* **EXERCISE**: Among the entries below, only the lines starting at the one with "rewrite length_rev, length_map. simpl. lia." and ending at the one with "destruct (Hr k) as [H0 H1].", both included, are to be printed exactly.

* **DATA EXTRACT**:
(** A history without a gap: the streak is the number of days. *)
Lemma calculateStreak_no_gap (data : list DataPoint) :
  Forall (fun item => 0 < completions item) data ->
  calculateStreak data = Z.of_nat (List.length data).
Proof.
  intro H. rewrite calculateStreak_walk.
  rewrite <- (app_nil_r (rev (map marker data))).
  rewrite leading_run by now apply markers_of_completed.
  rewrite length_rev, length_map. simpl. lia.
Qed.

(** A history with a gap: only the days after the last gap count. *)
Lemma calculateStreak_after_gap (older recent : list DataPoint) (gap : DataPoint) :
  ~ 0 < completions gap ->
  Forall (fun item => 0 < completions item) recent ->
  calculateStreak (older ++ gap :: recent) = Z.of_nat (List.length recent).
Proof.
  intros Hgap Hrecent. rewrite calculateStreak_walk.
  rewrite map_app, rev_app_distr. cbn [map rev].
  rewrite <- !app_assoc.
  rewrite leading_run by now apply markers_of_completed.
  rewrite length_rev, length_map.
  apply marker_false in Hgap. cbn [app]. rewrite Hgap. simpl. lia.
Qed.

(** *** The generated sample data *)

Lemma sample_completions_range (r : Q) :
  0 <= r -> r < 1 ->
  2 <= JS.floor (r * 8) + 2 /\ JS.floor (r * 8) + 2 <= 9.
Proof.
  intros H0 H1. unfold JS.floor.
  assert (Hlo : (0 <= Qfloor (r * 8))%Z).
  { change 0%Z with (Qfloor 0). apply Qfloor_resp_le. lra. }
  assert (Hhi : (Qfloor (r * 8) < 8)%Z).
  { rewrite Zlt_Qlt. apply Qle_lt_trans with (r * 8).
    - apply Qfloor_le.
    - change (inject_Z 8) with 8. lra. }
  assert (Hhi' : (Qfloor (r * 8) <= 7)%Z) by lia.
  rewrite Zle_Qle in Hlo, Hhi'.
  change (inject_Z 0) with 0 in Hlo. change (inject_Z 7) with 7 in Hhi'.
  split; lra.
Qed.

Lemma generateSampleData_loop_shape (h : Host) :
  RandomOk h ->
  forall (n k : nat) (data : list DataPoint),
    Forall in_sample_range data ->
    Forall in_sample_range (generateSampleData_loop h n k data) /\
    List.length (generateSampleData_loop h n k data) =
    (List.length data + n)%nat.
Proof.
  intros Hr. induction n as [| i IH]; intros k data Hdata.
  - simpl. split; [assumption | lia].
  - cbn [generateSampleData_loop].
    destruct (IH (S k)
                (data ++
                 [ {| date := toLocaleDateString h (today h - Z.of_nat i);
                      completions := JS.floor (random h k * 8) + 2;
                      target := Some 7 |} ])) as [Hall Hlen].
    + apply Forall_app. split; [assumption |].
      constructor; [| constructor].
      destruct (Hr k) as [H0 H1].
      exact (sample_completions_range H0 H1).
    + split; [assumption |].
      rewrite Hlen, length_app. simpl. lia.
Qed.
(** * Darwin-Goedel machine: archive, selection, novelty, diagnosis, apply

    A shallow embedding of the population archive
    ([archive/archive_manager.py], [archive/agent_archive.py]), the parent
    selection strategies ([archive/parent_selector.py]), the novelty
    engine ([archive/novelty_calculator.py]), the benchmark failure
    analysis ([self_modification/diagnosis.py],
    [self_modification/performance_diagnosis.py]), the generation of
    modification proposals ([self_modification/modification_proposal.py])
    and the transactional application of code changes
    ([self_modification/implementation.py]).

    Conventions of the embedding.
    - Python [float] values are embedded as exact rationals [Q]; every
      comparison the code performs is the rational comparison.
    - A Python [dict] is an association list in insertion order
      ([Py.dict]); the key set is duplicate free, which is the invariant
      [dict_wf].
    - A directory tree on disk is a finite map from path to file content
      ([gmap string string]); empty directories are not tracked.
    - Values the code obtains from the clock, from [uuid4] or from
      [sha256] are arguments of the embedded functions.
    - Numbers of records ([max_size], [k_nearest], [n_parents]) are
      natural numbers. *)

From Stdlib Require Import QArith Qabs Qminmax Lqa Lia.
From stdpp Require Import gmap strings list sorting.
(** * The kernel inliner of ARTIQ ([artiq/compiler/inline.py])

    A shallow embedding of the call-site inliner: the value encoder
    [_value_to_ast], the reference manager [_ReferenceManager] with its
    name allocator and remote-call registry, the read-only parameter
    analysis, the reference replacer and the recursive entry point
    [inline].  Python dictionaries are finite maps, the reference manager
    is threaded through a state-and-exception monad, and Python's untyped
    syntax trees are one inductive type of nodes. *)

From Stdlib Require Import ZArith Ascii String.
From stdpp Require Import gmap strings list fin_maps pretty.

Set Warnings "-register-all,-clear-no-such-hyp".
Local Open Scope string_scope.
Local Open Scope list_scope.

(** ** Syntax trees (the [ast] module) *)

Inductive expr_context := Load | Store | Del | AugLoad | AugStore | Param.

(** The number held by an [ast.Num] node or by a quantity: an [int], a
    [bool] (a subclass of [int]) or a [float], the latter kept as the
    pair mantissa, exponent. *)
Inductive pynum :=
| PInt (z : Z)
| PBool (b : bool)
| PFloat (m e : Z).

(** Field values that hold no node: [None], identifiers, numbers. *)
Inductive atom :=
| ANone
| AStr (s : string)
| AInt (z : Z).
(** C5: with well-formed filters over a store of well-formed timestamps the
    query answers 200, and the records it returns are those of the store,
    in store order, that pass the location filter, then the start-date
    filter, then the end-date filter: exactly the records that satisfy the
    three conditions together, dates being compared as midnight of the
    day. *)
Theorem C5_filter_semantics sc location start_date end_date st :
  location_wf location → date_wf start_date → date_wf end_date →
  timestamps_wf st → wf st →
  let kept :=
    filter (λ r, survives location start_date end_date (heap st !!! r)) (reviews st) in
  (∃ v, select location start_date end_date st = Next v ∧ contents st v = kept) ∧
  kept =
    filter (λ r, not_after end_date (heap st !!! r))
      (filter (λ r, not_before start_date (heap st !!! r))
        (filter (λ r, location_matches location (heap st !!! r)) (reviews st))) ∧
  (∀ r, r ∈ kept ↔
     r ∈ reviews st ∧ location_matches location (heap st !!! r) ∧
     not_before start_date (heap st !!! r) ∧ not_after end_date (heap st !!! r)) ∧
  (∀ s d, truthy start_date = Some s ∨ truthy end_date = Some s →
          Datetime.strptime_date s = Some d → midnight d = d) ∧
  ∃ body, (query sc location start_date end_date st).1 = Returned (Ok200 body) ∧
    body ≡ₚ (λ r, set_sentiment sc (heap st !!! r)) <$> kept ∧
    descending body.
Proof.
  intros Hl Hs He Hts Hwf kept.
  assert (kept =
    filter (λ r, not_after end_date (heap st !!! r))
      (filter (λ r, not_before start_date (heap st !!! r))
        (filter (λ r, location_matches location (heap st !!! r)) (reviews st))))
    as Hkept.
  { unfold kept. rewrite !list_filter_filter. apply list_filter_iff.
    intros r. unfold survives. rewrite !andb_True. tauto. }
  destruct (select_filters location start_date end_date st Hl Hs He Hts)
    as (v & Ev & Hv).
  rewrite <-Hkept in Hv.
  split; [by exists v|]. split; [exact Hkept|]. split; [|split].
  - intros r. unfold kept. rewrite list_elem_of_filter. unfold survives.
    rewrite !andb_True. tauto.
  - intros s d _ Hd. by eapply strptime_date_midnight.
  - rewrite (query_Next sc _ _ _ _ _ Ev).
    destruct (respond_body sc v st) as (body & Hb & Hp & Hd & _).
    { intros r Hr. apply Hwf. eapply elem_of_sublist; [exact Hr|].
      by eapply select_sublist. }
    exists body. rewrite <-Hv. by split.
Qed.
Lemma py_get_raises (data : pyval) (key : string) (e : exn) :
  py_get data key = Exn e -> is_Exception e = true.
Proof. destruct data; simpl; intros [= <-] || discriminate; reflexivity. Qed.

Lemma py_int_raises (v : pyval) (e : exn) :
  py_int v = Exn e -> is_Exception e = true.
Proof.
  destruct v as [| | |t| | |]; simpl; try discriminate;
    try (intros [= <-]; reflexivity).
  destruct (int_of_str t); [discriminate|]. now intros [= <-].
Qed.

Lemma extract_took_cases (data : pyval) (s : Span) :
  (exists s', extract_took data s = (Val tt, s') /\ meta s' = meta s) \/
  (exists e, extract_took data s = (Exn e, s) /\ is_Exception e = true).
Proof.
  rewrite extract_took_unfold.
  destruct (py_get data "took") as [took|e] eqn:Hget.
  - destruct (truthy took).
    + destruct (py_int took) as [n|e] eqn:Hint.
      * left. eexists. split; reflexivity.
      * right. exists e. split; [reflexivity|]. eapply py_int_raises, Hint.
    + left. exists s. split; reflexivity.
  - right. exists e. split; [reflexivity|]. eapply py_get_raises, Hget.
Qed.

Lemma try_except_pass_extract_took (data : pyval) (s : Span) :
  exists s', try_except_pass (extract_took data) s = (Val tt, s') /\
             meta s' = meta s /\
             (forall e, fst (extract_took data s) = Exn e -> s' = s).
Proof.
  unfold try_except_pass.
  destruct (extract_took_cases data s) as [(s' & -> & Hmeta)|(e & -> & ->)].
  - exists s'. repeat split; [assumption | discriminate].
  - exists s. repeat split.
Qed.

Lemma tag_status_frame (status : pyval) (s : Span) :
  exists s', tag_status status s = (Val tt, s') /\ metrics s' = metrics s /\
             forall key, key <> STATUS_CODE -> meta s' !! key = meta s !! key.
Proof.
  unfold tag_status. destruct (truthy status).
  - eexists. split; [reflexivity|]. split; [reflexivity|].
    intros key Hkey. simpl. now rewrite lookup_insert_ne.
  - exists s. repeat split.
Qed.

(** The wrapper on a call that returned: the result comes back, and the
    span is the one the [try] statement left, with the status tag. *)
Lemma _perform_request_returned (result : pyval) (s : Span) :
  _perform_request (Val result) s
  = (Val result,
     snd (tag_status (status_and_data result).1
            (snd (try_except_pass (extract_took (status_and_data result).2) s)))).
Proof.
  unfold _perform_request. unfold bind at 1, ret at 1.
  destruct (status_and_data result) as [status data]. simpl fst. simpl snd.
  destruct (try_except_pass_extract_took data s) as (s' & Htry & _).
  rewrite (bind_val _ _ _ _ _ Htry), Htry. simpl snd.
  fold (tag_status status).
  destruct (tag_status_frame status s') as (s1 & Hrun & _).
  now rewrite (bind_val _ _ _ _ _ Hrun), Hrun.
Qed.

* **RESULT BELOW**:
  rewrite length_rev, length_map. simpl. lia.
Qed.

(** A history with a gap: only the days after the last gap count. *)
Lemma calculateStreak_after_gap (older recent : list DataPoint) (gap : DataPoint) :
  ~ 0 < completions gap ->
  Forall (fun item => 0 < completions item) recent ->
  calculateStreak (older ++ gap :: recent) = Z.of_nat (List.length recent).
Proof.
  intros Hgap Hrecent. rewrite calculateStreak_walk.
  rewrite map_app, rev_app_distr. cbn [map rev].
  rewrite <- !app_assoc.
  rewrite leading_run by now apply markers_of_completed.
  rewrite length_rev, length_map.
  apply marker_false in Hgap. cbn [app]. rewrite Hgap. simpl. lia.
Qed.

(** *** The generated sample data *)

Lemma sample_completions_range (r : Q) :
  0 <= r -> r < 1 ->
  2 <= JS.floor (r * 8) + 2 /\ JS.floor (r * 8) + 2 <= 9.
Proof.
  intros H0 H1. unfold JS.floor.
  assert (Hlo : (0 <= Qfloor (r * 8))%Z).
  { change 0%Z with (Qfloor 0). apply Qfloor_resp_le. lra. }
  assert (Hhi : (Qfloor (r * 8) < 8)%Z).
  { rewrite Zlt_Qlt. apply Qle_lt_trans with (r * 8).
    - apply Qfloor_le.
    - change (inject_Z 8) with 8. lra. }
  assert (Hhi' : (Qfloor (r * 8) <= 7)%Z) by lia.
  rewrite Zle_Qle in Hlo, Hhi'.
  change (inject_Z 0) with 0 in Hlo. change (inject_Z 7) with 7 in Hhi'.
  split; lra.
Qed.

Lemma generateSampleData_loop_shape (h : Host) :
  RandomOk h ->
  forall (n k : nat) (data : list DataPoint),
    Forall in_sample_range data ->
    Forall in_sample_range (generateSampleData_loop h n k data) /\
    List.length (generateSampleData_loop h n k data) =
    (List.length data + n)%nat.
Proof.
  intros Hr. induction n as [| i IH]; intros k data Hdata.
  - simpl. split; [assumption | lia].
  - cbn [generateSampleData_loop].
    destruct (IH (S k)
                (data ++
                 [ {| date := toLocaleDateString h (today h - Z.of_nat i);
                      completions := JS.floor (random h k * 8) + 2;
                      target := Some 7 |} ])) as [Hall Hlen].
    + apply Forall_app. split; [assumption |].
      constructor; [| constructor].
      destruct (Hr k) as [H0 H1].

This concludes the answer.